Task to complete: Give an exact copy of the lines from the beginning of the listing below to the "((9 <=? c) && (c <=? 13)" line, inclusive.

Top of Material for this exercise

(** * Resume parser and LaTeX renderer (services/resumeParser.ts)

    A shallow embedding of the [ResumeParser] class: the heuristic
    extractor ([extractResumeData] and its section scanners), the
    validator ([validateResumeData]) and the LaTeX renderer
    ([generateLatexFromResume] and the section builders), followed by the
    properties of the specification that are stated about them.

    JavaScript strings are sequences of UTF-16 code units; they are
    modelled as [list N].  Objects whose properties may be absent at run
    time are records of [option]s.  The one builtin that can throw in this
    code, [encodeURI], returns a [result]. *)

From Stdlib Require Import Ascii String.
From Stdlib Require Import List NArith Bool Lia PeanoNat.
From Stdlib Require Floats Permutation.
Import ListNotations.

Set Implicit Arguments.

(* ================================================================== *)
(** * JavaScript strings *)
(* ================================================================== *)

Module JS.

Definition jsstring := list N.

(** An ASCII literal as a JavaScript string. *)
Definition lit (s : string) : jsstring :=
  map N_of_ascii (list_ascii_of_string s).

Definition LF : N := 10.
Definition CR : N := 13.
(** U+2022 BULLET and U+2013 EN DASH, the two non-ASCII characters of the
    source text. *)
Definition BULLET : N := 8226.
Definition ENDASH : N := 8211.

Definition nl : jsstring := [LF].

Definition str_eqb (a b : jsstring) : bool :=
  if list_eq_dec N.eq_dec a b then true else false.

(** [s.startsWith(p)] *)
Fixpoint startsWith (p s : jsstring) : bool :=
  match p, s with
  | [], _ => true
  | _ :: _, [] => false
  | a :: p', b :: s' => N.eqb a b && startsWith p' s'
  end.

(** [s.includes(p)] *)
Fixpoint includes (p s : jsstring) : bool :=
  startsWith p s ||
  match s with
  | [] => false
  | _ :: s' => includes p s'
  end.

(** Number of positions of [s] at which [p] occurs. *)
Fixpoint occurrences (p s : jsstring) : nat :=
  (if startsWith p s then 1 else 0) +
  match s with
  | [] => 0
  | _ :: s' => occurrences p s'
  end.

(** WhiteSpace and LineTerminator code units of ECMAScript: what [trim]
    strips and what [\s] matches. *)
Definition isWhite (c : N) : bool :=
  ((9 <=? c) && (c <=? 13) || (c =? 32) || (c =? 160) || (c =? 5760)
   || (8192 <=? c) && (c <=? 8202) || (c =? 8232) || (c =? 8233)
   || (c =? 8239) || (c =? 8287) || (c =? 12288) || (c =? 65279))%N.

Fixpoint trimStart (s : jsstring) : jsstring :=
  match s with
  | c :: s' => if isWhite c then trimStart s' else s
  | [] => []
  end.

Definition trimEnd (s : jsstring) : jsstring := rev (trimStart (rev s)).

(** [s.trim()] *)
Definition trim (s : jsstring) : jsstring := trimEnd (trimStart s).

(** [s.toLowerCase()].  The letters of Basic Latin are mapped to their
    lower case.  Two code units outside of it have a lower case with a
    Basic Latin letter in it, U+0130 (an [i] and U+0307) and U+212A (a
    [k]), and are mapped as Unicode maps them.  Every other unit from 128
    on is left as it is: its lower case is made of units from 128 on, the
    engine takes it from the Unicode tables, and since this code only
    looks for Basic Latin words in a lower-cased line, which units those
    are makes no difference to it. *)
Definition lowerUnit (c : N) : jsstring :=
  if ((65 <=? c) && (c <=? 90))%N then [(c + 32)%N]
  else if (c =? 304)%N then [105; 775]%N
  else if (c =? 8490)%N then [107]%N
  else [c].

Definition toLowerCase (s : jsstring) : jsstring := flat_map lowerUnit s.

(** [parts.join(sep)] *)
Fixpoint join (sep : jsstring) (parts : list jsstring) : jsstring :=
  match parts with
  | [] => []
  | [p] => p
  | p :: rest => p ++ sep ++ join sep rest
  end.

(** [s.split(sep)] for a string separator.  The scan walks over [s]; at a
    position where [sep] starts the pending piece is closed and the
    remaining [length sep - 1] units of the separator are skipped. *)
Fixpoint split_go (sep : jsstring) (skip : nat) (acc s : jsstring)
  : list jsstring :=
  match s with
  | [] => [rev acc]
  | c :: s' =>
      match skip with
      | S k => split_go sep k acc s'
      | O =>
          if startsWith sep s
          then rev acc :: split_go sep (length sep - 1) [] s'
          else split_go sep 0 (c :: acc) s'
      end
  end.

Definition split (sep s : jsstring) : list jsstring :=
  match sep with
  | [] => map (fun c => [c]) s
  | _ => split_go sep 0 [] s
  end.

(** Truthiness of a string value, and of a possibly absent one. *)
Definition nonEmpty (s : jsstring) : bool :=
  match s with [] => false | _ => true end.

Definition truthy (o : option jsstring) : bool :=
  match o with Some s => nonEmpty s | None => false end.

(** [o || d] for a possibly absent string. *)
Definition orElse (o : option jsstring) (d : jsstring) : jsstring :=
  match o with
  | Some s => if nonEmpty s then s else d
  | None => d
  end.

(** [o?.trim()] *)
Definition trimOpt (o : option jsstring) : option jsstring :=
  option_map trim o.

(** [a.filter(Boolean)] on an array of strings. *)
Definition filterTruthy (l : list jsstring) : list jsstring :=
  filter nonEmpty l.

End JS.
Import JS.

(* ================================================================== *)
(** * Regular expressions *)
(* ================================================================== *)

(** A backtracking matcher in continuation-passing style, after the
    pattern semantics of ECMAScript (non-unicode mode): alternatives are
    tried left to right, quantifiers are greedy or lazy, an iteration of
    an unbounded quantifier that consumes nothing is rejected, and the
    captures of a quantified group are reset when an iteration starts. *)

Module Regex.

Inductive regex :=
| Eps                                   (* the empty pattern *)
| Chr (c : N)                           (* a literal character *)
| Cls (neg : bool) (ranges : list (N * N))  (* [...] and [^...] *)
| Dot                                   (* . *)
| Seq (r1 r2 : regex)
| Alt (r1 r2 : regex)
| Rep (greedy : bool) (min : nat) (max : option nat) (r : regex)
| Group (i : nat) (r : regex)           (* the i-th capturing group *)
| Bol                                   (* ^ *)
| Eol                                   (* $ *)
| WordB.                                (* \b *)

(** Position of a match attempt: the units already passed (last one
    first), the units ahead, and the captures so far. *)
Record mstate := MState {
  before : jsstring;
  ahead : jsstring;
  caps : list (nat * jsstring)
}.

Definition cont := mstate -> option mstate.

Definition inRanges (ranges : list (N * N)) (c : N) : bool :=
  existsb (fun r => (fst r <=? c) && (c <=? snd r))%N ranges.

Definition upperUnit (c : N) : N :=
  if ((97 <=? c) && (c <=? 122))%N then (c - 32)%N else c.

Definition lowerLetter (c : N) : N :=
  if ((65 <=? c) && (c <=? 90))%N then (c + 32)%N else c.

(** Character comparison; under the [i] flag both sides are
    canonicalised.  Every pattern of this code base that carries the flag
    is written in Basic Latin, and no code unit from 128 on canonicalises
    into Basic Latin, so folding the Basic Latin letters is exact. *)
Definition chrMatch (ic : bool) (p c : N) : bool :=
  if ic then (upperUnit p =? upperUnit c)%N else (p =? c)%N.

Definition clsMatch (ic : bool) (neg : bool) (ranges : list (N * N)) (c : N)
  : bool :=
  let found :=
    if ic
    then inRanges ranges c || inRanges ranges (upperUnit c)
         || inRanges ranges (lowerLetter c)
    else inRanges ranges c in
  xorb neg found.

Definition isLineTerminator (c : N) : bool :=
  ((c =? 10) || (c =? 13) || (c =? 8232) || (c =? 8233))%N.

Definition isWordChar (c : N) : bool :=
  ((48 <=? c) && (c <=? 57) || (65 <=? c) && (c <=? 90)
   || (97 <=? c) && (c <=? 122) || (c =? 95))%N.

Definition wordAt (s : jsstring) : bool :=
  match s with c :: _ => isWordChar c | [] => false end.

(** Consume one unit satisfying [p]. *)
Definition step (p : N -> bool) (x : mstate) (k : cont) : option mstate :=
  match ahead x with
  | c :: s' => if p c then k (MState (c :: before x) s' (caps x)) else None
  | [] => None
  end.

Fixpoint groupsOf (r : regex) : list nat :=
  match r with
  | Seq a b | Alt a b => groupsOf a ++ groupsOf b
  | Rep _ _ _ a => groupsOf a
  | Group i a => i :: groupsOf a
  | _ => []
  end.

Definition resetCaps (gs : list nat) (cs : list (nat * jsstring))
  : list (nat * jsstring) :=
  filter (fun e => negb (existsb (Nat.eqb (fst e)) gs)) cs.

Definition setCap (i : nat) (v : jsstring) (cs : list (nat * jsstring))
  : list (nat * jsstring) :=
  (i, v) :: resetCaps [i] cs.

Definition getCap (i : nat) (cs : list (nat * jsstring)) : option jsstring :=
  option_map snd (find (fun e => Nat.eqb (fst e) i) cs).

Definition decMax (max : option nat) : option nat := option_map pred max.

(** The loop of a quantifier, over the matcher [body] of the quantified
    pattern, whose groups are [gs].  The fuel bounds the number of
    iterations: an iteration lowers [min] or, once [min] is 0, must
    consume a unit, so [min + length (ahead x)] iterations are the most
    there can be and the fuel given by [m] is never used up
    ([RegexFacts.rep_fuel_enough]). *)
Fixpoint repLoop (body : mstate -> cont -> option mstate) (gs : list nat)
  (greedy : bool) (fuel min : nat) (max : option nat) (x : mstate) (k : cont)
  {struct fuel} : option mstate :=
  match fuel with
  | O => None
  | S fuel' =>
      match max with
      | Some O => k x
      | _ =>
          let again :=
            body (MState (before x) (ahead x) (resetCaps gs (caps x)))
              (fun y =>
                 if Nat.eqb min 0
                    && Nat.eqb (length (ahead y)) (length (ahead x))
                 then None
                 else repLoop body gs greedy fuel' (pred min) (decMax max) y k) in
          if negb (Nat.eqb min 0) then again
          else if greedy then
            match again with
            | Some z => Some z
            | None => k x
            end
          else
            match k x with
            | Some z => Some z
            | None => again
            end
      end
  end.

Bottom of Material for this exercise

Answer space:
(** * Resume parser and LaTeX renderer (services/resumeParser.ts)

    A shallow embedding of the [ResumeParser] class: the heuristic
    extractor ([extractResumeData] and its section scanners), the
    validator ([validateResumeData]) and the LaTeX renderer
    ([generateLatexFromResume] and the section builders), followed by the
    properties of the specification that are stated about them.

    JavaScript strings are sequences of UTF-16 code units; they are
    modelled as [list N].  Objects whose properties may be absent at run
    time are records of [option]s.  The one builtin that can throw in this
    code, [encodeURI], returns a [result]. *)

From Stdlib Require Import Ascii String.
From Stdlib Require Import List NArith Bool Lia PeanoNat.
From Stdlib Require Floats Permutation.
Import ListNotations.

Set Implicit Arguments.

(* ================================================================== *)
(** * JavaScript strings *)
(* ================================================================== *)

Module JS.

Definition jsstring := list N.

(** An ASCII literal as a JavaScript string. *)
Definition lit (s : string) : jsstring :=
  map N_of_ascii (list_ascii_of_string s).

Definition LF : N := 10.
Definition CR : N := 13.
(** U+2022 BULLET and U+2013 EN DASH, the two non-ASCII characters of the
    source text. *)
Definition BULLET : N := 8226.
Definition ENDASH : N := 8211.

Definition nl : jsstring := [LF].

Definition str_eqb (a b : jsstring) : bool :=
  if list_eq_dec N.eq_dec a b then true else false.

(** [s.startsWith(p)] *)
Fixpoint startsWith (p s : jsstring) : bool :=
  match p, s with
  | [], _ => true
  | _ :: _, [] => false
  | a :: p', b :: s' => N.eqb a b && startsWith p' s'
  end.

(** [s.includes(p)] *)
Fixpoint includes (p s : jsstring) : bool :=
  startsWith p s ||
  match s with
  | [] => false
  | _ :: s' => includes p s'
  end.

(** Number of positions of [s] at which [p] occurs. *)
Fixpoint occurrences (p s : jsstring) : nat :=
  (if startsWith p s then 1 else 0) +
  match s with
  | [] => 0
  | _ :: s' => occurrences p s'
  end.

(** WhiteSpace and LineTerminator code units of ECMAScript: what [trim]
    strips and what [\s] matches. *)
Definition isWhite (c : N) : bool :=
  ((9 <=? c) && (c <=? 13) || (c =? 32) || (c =? 160) || (c =? 5760)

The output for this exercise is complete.